Exercise:
Which lines run from the one containing "destruct (for_each _ []" to the last line of the entries? Return them exactly, with nothing more.

Data supplied:

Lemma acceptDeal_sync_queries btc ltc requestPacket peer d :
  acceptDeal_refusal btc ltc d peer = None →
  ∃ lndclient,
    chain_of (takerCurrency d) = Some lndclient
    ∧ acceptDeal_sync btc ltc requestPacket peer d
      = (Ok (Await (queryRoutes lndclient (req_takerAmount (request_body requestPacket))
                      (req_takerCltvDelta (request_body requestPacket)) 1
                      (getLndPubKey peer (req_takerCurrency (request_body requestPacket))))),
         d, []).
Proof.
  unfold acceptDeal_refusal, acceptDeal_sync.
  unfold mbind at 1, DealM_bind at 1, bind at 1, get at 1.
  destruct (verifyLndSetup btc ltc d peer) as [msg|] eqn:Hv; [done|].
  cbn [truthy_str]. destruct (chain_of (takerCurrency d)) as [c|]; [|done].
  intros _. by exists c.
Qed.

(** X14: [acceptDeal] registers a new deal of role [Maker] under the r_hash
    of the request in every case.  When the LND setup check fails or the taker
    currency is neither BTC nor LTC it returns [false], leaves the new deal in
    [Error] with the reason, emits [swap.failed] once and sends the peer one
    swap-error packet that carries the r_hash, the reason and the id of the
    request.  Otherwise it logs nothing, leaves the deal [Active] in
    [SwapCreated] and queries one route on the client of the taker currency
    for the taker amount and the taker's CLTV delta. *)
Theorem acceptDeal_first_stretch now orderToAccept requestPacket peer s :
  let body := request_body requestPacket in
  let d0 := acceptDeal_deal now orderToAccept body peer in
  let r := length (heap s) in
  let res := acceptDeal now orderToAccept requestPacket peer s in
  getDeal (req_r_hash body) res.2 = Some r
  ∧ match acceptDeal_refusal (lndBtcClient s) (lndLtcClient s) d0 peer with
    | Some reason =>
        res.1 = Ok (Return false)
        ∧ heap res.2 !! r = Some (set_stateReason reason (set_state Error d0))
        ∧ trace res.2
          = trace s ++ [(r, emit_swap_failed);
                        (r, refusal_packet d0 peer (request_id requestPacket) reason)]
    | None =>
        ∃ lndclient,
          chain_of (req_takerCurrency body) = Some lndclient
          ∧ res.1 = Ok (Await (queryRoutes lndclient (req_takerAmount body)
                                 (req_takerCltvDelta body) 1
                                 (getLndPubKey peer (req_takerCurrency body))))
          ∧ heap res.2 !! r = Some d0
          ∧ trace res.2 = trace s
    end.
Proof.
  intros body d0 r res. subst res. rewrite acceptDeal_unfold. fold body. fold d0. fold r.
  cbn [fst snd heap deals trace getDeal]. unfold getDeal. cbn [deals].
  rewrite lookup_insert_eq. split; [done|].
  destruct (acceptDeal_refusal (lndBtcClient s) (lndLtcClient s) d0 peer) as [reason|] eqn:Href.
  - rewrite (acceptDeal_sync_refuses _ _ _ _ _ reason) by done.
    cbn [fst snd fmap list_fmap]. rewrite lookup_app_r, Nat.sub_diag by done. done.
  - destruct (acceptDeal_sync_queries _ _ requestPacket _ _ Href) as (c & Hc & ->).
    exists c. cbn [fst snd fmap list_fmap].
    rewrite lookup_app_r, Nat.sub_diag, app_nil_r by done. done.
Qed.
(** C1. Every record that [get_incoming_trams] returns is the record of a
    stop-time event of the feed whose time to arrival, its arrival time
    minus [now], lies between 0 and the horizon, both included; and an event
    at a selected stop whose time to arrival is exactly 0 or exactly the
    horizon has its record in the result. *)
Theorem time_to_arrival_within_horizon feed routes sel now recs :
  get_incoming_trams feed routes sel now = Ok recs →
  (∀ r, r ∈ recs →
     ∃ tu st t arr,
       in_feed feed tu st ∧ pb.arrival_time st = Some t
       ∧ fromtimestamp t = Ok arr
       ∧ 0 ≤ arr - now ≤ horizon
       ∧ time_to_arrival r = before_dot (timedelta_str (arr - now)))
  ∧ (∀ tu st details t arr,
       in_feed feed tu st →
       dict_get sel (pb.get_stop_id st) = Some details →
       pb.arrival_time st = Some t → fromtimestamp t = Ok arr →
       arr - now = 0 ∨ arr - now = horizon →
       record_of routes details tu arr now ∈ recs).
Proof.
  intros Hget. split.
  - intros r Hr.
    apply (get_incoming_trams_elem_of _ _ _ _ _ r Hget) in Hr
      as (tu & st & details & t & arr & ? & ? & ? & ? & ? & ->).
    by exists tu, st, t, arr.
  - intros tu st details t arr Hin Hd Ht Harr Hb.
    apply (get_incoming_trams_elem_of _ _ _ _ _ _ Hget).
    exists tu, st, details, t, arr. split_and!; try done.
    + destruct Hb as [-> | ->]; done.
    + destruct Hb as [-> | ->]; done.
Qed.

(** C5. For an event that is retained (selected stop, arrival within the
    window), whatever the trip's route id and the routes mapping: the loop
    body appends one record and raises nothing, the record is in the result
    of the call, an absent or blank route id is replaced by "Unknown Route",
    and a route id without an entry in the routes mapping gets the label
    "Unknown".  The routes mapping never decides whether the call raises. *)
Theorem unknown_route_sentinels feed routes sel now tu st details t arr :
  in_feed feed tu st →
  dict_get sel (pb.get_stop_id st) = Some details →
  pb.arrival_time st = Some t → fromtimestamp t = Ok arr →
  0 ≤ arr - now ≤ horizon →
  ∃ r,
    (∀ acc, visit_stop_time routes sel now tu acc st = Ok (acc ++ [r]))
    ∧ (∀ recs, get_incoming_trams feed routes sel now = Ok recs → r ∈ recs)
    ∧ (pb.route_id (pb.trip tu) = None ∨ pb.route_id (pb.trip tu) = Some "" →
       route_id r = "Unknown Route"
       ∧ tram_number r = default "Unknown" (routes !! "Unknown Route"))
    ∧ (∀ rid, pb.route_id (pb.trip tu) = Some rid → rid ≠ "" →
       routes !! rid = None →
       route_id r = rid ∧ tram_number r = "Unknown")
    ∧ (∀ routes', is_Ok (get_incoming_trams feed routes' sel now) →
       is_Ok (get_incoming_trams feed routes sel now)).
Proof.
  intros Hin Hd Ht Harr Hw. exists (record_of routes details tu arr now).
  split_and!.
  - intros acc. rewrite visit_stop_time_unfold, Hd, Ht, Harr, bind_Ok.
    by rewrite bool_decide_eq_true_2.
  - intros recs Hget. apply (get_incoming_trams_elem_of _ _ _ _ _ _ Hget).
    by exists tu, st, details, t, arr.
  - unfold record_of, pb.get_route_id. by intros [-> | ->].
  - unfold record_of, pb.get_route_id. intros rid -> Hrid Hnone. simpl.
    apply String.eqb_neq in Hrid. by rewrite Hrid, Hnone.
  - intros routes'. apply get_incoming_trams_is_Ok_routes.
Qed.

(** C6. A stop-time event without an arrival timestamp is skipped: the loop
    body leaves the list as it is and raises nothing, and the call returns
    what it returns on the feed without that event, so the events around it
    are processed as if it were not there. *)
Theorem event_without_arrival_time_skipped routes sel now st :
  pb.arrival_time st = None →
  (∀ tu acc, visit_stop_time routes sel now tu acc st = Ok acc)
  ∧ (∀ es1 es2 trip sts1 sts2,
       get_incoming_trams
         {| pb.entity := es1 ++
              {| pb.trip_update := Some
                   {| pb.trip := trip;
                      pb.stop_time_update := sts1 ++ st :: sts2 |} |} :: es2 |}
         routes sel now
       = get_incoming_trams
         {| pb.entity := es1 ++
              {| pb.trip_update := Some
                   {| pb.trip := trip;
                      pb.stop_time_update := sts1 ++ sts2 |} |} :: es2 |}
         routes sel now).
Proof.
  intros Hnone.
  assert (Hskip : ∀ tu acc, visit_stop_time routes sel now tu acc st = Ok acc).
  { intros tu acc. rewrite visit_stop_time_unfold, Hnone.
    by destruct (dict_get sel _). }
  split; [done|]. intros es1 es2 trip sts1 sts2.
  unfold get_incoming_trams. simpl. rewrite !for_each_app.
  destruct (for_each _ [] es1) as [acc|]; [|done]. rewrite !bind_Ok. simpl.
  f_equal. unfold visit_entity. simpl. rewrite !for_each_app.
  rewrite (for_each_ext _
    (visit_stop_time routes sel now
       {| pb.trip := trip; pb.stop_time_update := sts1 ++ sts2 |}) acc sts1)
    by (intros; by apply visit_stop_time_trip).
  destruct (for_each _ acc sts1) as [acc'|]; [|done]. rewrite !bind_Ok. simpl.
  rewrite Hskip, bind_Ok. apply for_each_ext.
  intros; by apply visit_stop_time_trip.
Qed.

Task solution:
  destruct (for_each _ [] es1) as [acc|]; [|done]. rewrite !bind_Ok. simpl.
  f_equal. unfold visit_entity. simpl. rewrite !for_each_app.
  rewrite (for_each_ext _
    (visit_stop_time routes sel now
       {| pb.trip := trip; pb.stop_time_update := sts1 ++ sts2 |}) acc sts1)
    by (intros; by apply visit_stop_time_trip).
  destruct (for_each _ acc sts1) as [acc'|]; [|done]. rewrite !bind_Ok. simpl.
  rewrite Hskip, bind_Ok. apply for_each_ext.
  intros; by apply visit_stop_time_trip.
Qed.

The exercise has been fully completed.